• TASK OBJECTIVE: Each record is to be transcribed exactly.

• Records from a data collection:
------------------------------------
(* ===== verification/AggregatorSpec.v ===== *)
(** * The abstract aggregator

    [MarketDataAggregator] specified by the list of its pending trades: the
    trades added and not yet extracted, in arrival order.  A window is what
    [ref_stats] computes from the trades of its bucket. *)

From S2P Require Import Prelude CString DecimalFp StdMap Aggregator.

(** ** Reference statistics of a bucket *)

(** The notional value [price * quantity] of one trade, in units of 10^-8. *)
Definition volume (t : TradeEvent) : Z := raw (Decimal_mul (te_price t) (te_quantity t)).
#[global] Arguments volume : simpl never.

Definition sum_volume (ts : list TradeEvent) : Z := foldr (λ t v, volume t + v) 0 ts.

Definition price_of (t : TradeEvent) : Z := raw (te_price t).

Definition min_price (ts : list TradeEvent) : Z :=
  match ts with
  | [] => 0
  | t :: ts => foldr (λ t m, Z.min (price_of t) m) (price_of t) ts
  end.

Definition max_price (ts : list TradeEvent) : Z :=
  match ts with
  | [] => 0
  | t :: ts => foldr (λ t m, Z.max (price_of t) m) (price_of t) ts
  end.

(** The number of trades with the given maker side. *)
Definition side_count (maker : bool) (ts : list TradeEvent) : Z :=
  Z.of_nat (length (filter (λ t, te_buyer_is_maker t = maker) ts)).

Definition ref_stats (s : string) (k : Z) (ts : list TradeEvent) : WindowStats :=
  {| ws_symbol := s; ws_window_start_ms := k;
     ws_trade_count := to_u64 (Z.of_nat (length ts));
     ws_total_volume := from_raw (sum_volume ts);
     ws_min_price := from_raw (min_price ts);
     ws_max_price := from_raw (max_price ts);
     ws_buyer_initiated_count := to_u64 (side_count false ts);
     ws_seller_initiated_count := to_u64 (side_count true ts) |}.

(** ** Buckets *)

Definition start_of (w : Z) (t : TradeEvent) : Z := window_start_of w (te_trade_time_ms t).

Definition in_bucket (w : Z) (s : string) (k : Z) (t : TradeEvent) : Prop :=
  te_symbol t = s ∧ start_of w t = k.

#[export] Instance in_bucket_dec w s k t : Decision (in_bucket w s k t).
Proof. unfold in_bucket. apply _. Defined.

Definition bucket (w : Z) (s : string) (k : Z) (ts : list TradeEvent) : list TradeEvent :=
  filter (in_bucket w s k) ts.

(** The window of a bucket: none when no trade fell into it. *)
Definition ref_window (w : Z) (s : string) (k : Z) (ts : list TradeEvent) : option WindowStats :=
  match bucket w s k ts with
  | [] => None
  | b => Some (ref_stats s k b)
  end.

(** ** The representation invariant and the abstraction *)

Definition windows_ok (m : stdmap string (stdmap Z WindowStats)) : Prop :=
  map_ok m ∧ ∀ s sw, (s, sw) ∈ m → map_ok sw ∧ sw ≠ [].

(** The aggregator [a] holds exactly the pending trades [ts]. *)
Definition agg_models (a : MarketDataAggregator) (ts : list TradeEvent) : Prop :=
  agg_window_ms a ≠ 0 ∧ windows_ok (agg_windows a) ∧
  ∀ s k, window_stats a s k = ref_window (agg_window_ms a) s k ts.

(** ** Lemmas on reference statistics *)

Section extrema.
(** The least and the greatest price of a non-empty list are characterised
    by membership and bound, which gives their behaviour under appending
    and permutation. *)
Implicit Types (ts : list TradeEvent).

Definition is_least (R : Z → Z → Prop) (m : Z) ts : Prop :=
  (∃ t, t ∈ ts ∧ price_of t = m) ∧ ∀ t, t ∈ ts → R m (price_of t).

Lemma min_price_least ts : ts ≠ [] → is_least Z.le (min_price ts) ts.
Proof.
  destruct ts as [|t0 ts]; [done|]. intros _. cbn.
  induction ts as [|t ts [(t' & Ht' & Hm) Hle]]; cbn.
  - split; [exists t0; set_solver|]. intros t ->%list_elem_of_singleton. lia.
  - split.
    + destruct (Z.min_spec (price_of t) (foldr (λ t m, Z.min (price_of t) m) (price_of t0) ts))
        as [[_ ->]|[_ ->]]; [exists t; set_solver|exists t'; set_solver].
    + intros t2 [->|[->|Hin]%elem_of_cons]%elem_of_cons; [|lia|].
      * specialize (Hle t0 ltac:(set_solver)). lia.
      * specialize (Hle t2 ltac:(set_solver)). lia.
Qed.

Lemma max_price_least ts : ts ≠ [] → is_least Z.ge (max_price ts) ts.
Proof.
  destruct ts as [|t0 ts]; [done|]. intros _. cbn.
  induction ts as [|t ts [(t' & Ht' & Hm) Hle]]; cbn.
  - split; [exists t0; set_solver|]. intros t ->%list_elem_of_singleton. lia.
  - split.
    + destruct (Z.max_spec (price_of t) (foldr (λ t m, Z.max (price_of t) m) (price_of t0) ts))
        as [[_ ->]|[_ ->]]; [exists t'; set_solver|exists t; set_solver].
    + intros t2 [->|[->|Hin]%elem_of_cons]%elem_of_cons; [|lia|].
      * specialize (Hle t0 ltac:(set_solver)). lia.
      * specialize (Hle t2 ltac:(set_solver)). lia.
Qed.

Lemma is_least_unique (R : Z → Z → Prop) `{!AntiSymm (=) R} m1 m2 ts :
  is_least R m1 ts → is_least R m2 ts → m1 = m2.
Proof.
  intros [(t1 & H1 & <-) L1] [(t2 & H2 & <-) L2]. apply (anti_symm R); auto.
Qed.

#[global] Instance Zge_antisymm : AntiSymm (=) Z.ge.
Proof. intros x y. lia. Qed.

Lemma min_price_unique m ts : ts ≠ [] → is_least Z.le m ts → min_price ts = m.
Proof. intros Hne. apply is_least_unique; [apply _|]. by apply min_price_least. Qed.

Lemma max_price_unique m ts : ts ≠ [] → is_least Z.ge m ts → max_price ts = m.
Proof. intros Hne. apply is_least_unique; [apply _|]. by apply max_price_least. Qed.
------------------------------------
• ANSWER BOX:
(* ===== verification/AggregatorSpec.v ===== *)
(** * The abstract aggregator

    [MarketDataAggregator] specified by the list of its pending trades: the
    trades added and not yet extracted, in arrival order.  A window is what
    [ref_stats] computes from the trades of its bucket. *)

From S2P Require Import Prelude CString DecimalFp StdMap Aggregator.

(** ** Reference statistics of a bucket *)

(** The notional value [price * quantity] of one trade, in units of 10^-8. *)
Definition volume (t : TradeEvent) : Z := raw (Decimal_mul (te_price t) (te_quantity t)).
#[global] Arguments volume : simpl never.

Definition sum_volume (ts : list TradeEvent) : Z := foldr (λ t v, volume t + v) 0 ts.

Definition price_of (t : TradeEvent) : Z := raw (te_price t).

Definition min_price (ts : list TradeEvent) : Z :=
  match ts with
  | [] => 0
  | t :: ts => foldr (λ t m, Z.min (price_of t) m) (price_of t) ts
  end.

Definition max_price (ts : list TradeEvent) : Z :=
  match ts with
  | [] => 0
  | t :: ts => foldr (λ t m, Z.max (price_of t) m) (price_of t) ts
  end.

(** The number of trades with the given maker side. *)
Definition side_count (maker : bool) (ts : list TradeEvent) : Z :=
  Z.of_nat (length (filter (λ t, te_buyer_is_maker t = maker) ts)).

Definition ref_stats (s : string) (k : Z) (ts : list TradeEvent) : WindowStats :=
  {| ws_symbol := s; ws_window_start_ms := k;
     ws_trade_count := to_u64 (Z.of_nat (length ts));
     ws_total_volume := from_raw (sum_volume ts);
     ws_min_price := from_raw (min_price ts);
     ws_max_price := from_raw (max_price ts);
     ws_buyer_initiated_count := to_u64 (side_count false ts);
     ws_seller_initiated_count := to_u64 (side_count true ts) |}.

(** ** Buckets *)

Definition start_of (w : Z) (t : TradeEvent) : Z := window_start_of w (te_trade_time_ms t).

Definition in_bucket (w : Z) (s : string) (k : Z) (t : TradeEvent) : Prop :=
  te_symbol t = s ∧ start_of w t = k.

#[export] Instance in_bucket_dec w s k t : Decision (in_bucket w s k t).
Proof. unfold in_bucket. apply _. Defined.

Definition bucket (w : Z) (s : string) (k : Z) (ts : list TradeEvent) : list TradeEvent :=
  filter (in_bucket w s k) ts.

(** The window of a bucket: none when no trade fell into it. *)
Definition ref_window (w : Z) (s : string) (k : Z) (ts : list TradeEvent) : option WindowStats :=
  match bucket w s k ts with
  | [] => None
  | b => Some (ref_stats s k b)
  end.

(** ** The representation invariant and the abstraction *)

Definition windows_ok (m : stdmap string (stdmap Z WindowStats)) : Prop :=
  map_ok m ∧ ∀ s sw, (s, sw) ∈ m → map_ok sw ∧ sw ≠ [].

(** The aggregator [a] holds exactly the pending trades [ts]. *)
Definition agg_models (a : MarketDataAggregator) (ts : list TradeEvent) : Prop :=
  agg_window_ms a ≠ 0 ∧ windows_ok (agg_windows a) ∧
  ∀ s k, window_stats a s k = ref_window (agg_window_ms a) s k ts.

(** ** Lemmas on reference statistics *)

Section extrema.
(** The least and the greatest price of a non-empty list are characterised
    by membership and bound, which gives their behaviour under appending
    and permutation. *)
Implicit Types (ts : list TradeEvent).

Definition is_least (R : Z → Z → Prop) (m : Z) ts : Prop :=
  (∃ t, t ∈ ts ∧ price_of t = m) ∧ ∀ t, t ∈ ts → R m (price_of t).

Lemma min_price_least ts : ts ≠ [] → is_least Z.le (min_price ts) ts.
Proof.
  destruct ts as [|t0 ts]; [done|]. intros _. cbn.
  induction ts as [|t ts [(t' & Ht' & Hm) Hle]]; cbn.
  - split; [exists t0; set_solver|]. intros t ->%list_elem_of_singleton. lia.
  - split.
    + destruct (Z.min_spec (price_of t) (foldr (λ t m, Z.min (price_of t) m) (price_of t0) ts))
        as [[_ ->]|[_ ->]]; [exists t; set_solver|exists t'; set_solver].
    + intros t2 [->|[->|Hin]%elem_of_cons]%elem_of_cons; [|lia|].
      * specialize (Hle t0 ltac:(set_solver)). lia.
      * specialize (Hle t2 ltac:(set_solver)). lia.
Qed.

Lemma max_price_least ts : ts ≠ [] → is_least Z.ge (max_price ts) ts.
Proof.
  destruct ts as [|t0 ts]; [done|]. intros _. cbn.
  induction ts as [|t ts [(t' & Ht' & Hm) Hle]]; cbn.
  - split; [exists t0; set_solver|]. intros t ->%list_elem_of_singleton. lia.
  - split.
    + destruct (Z.max_spec (price_of t) (foldr (λ t m, Z.max (price_of t) m) (price_of t0) ts))
        as [[_ ->]|[_ ->]]; [exists t'; set_solver|exists t; set_solver].
    + intros t2 [->|[->|Hin]%elem_of_cons]%elem_of_cons; [|lia|].
      * specialize (Hle t0 ltac:(set_solver)). lia.
      * specialize (Hle t2 ltac:(set_solver)). lia.
Qed.

Lemma is_least_unique (R : Z → Z → Prop) `{!AntiSymm (=) R} m1 m2 ts :
  is_least R m1 ts → is_least R m2 ts → m1 = m2.
Proof.
  intros [(t1 & H1 & <-) L1] [(t2 & H2 & <-) L2]. apply (anti_symm R); auto.
Qed.

#[global] Instance Zge_antisymm : AntiSymm (=) Z.ge.
Proof. intros x y. lia. Qed.

Lemma min_price_unique m ts : ts ≠ [] → is_least Z.le m ts → min_price ts = m.
Proof. intros Hne. apply is_least_unique; [apply _|]. by apply min_price_least. Qed.

Lemma max_price_unique m ts : ts ≠ [] → is_least Z.ge m ts → max_price ts = m.
Proof. intros Hne. apply is_least_unique; [apply _|]. by apply max_price_least. Qed.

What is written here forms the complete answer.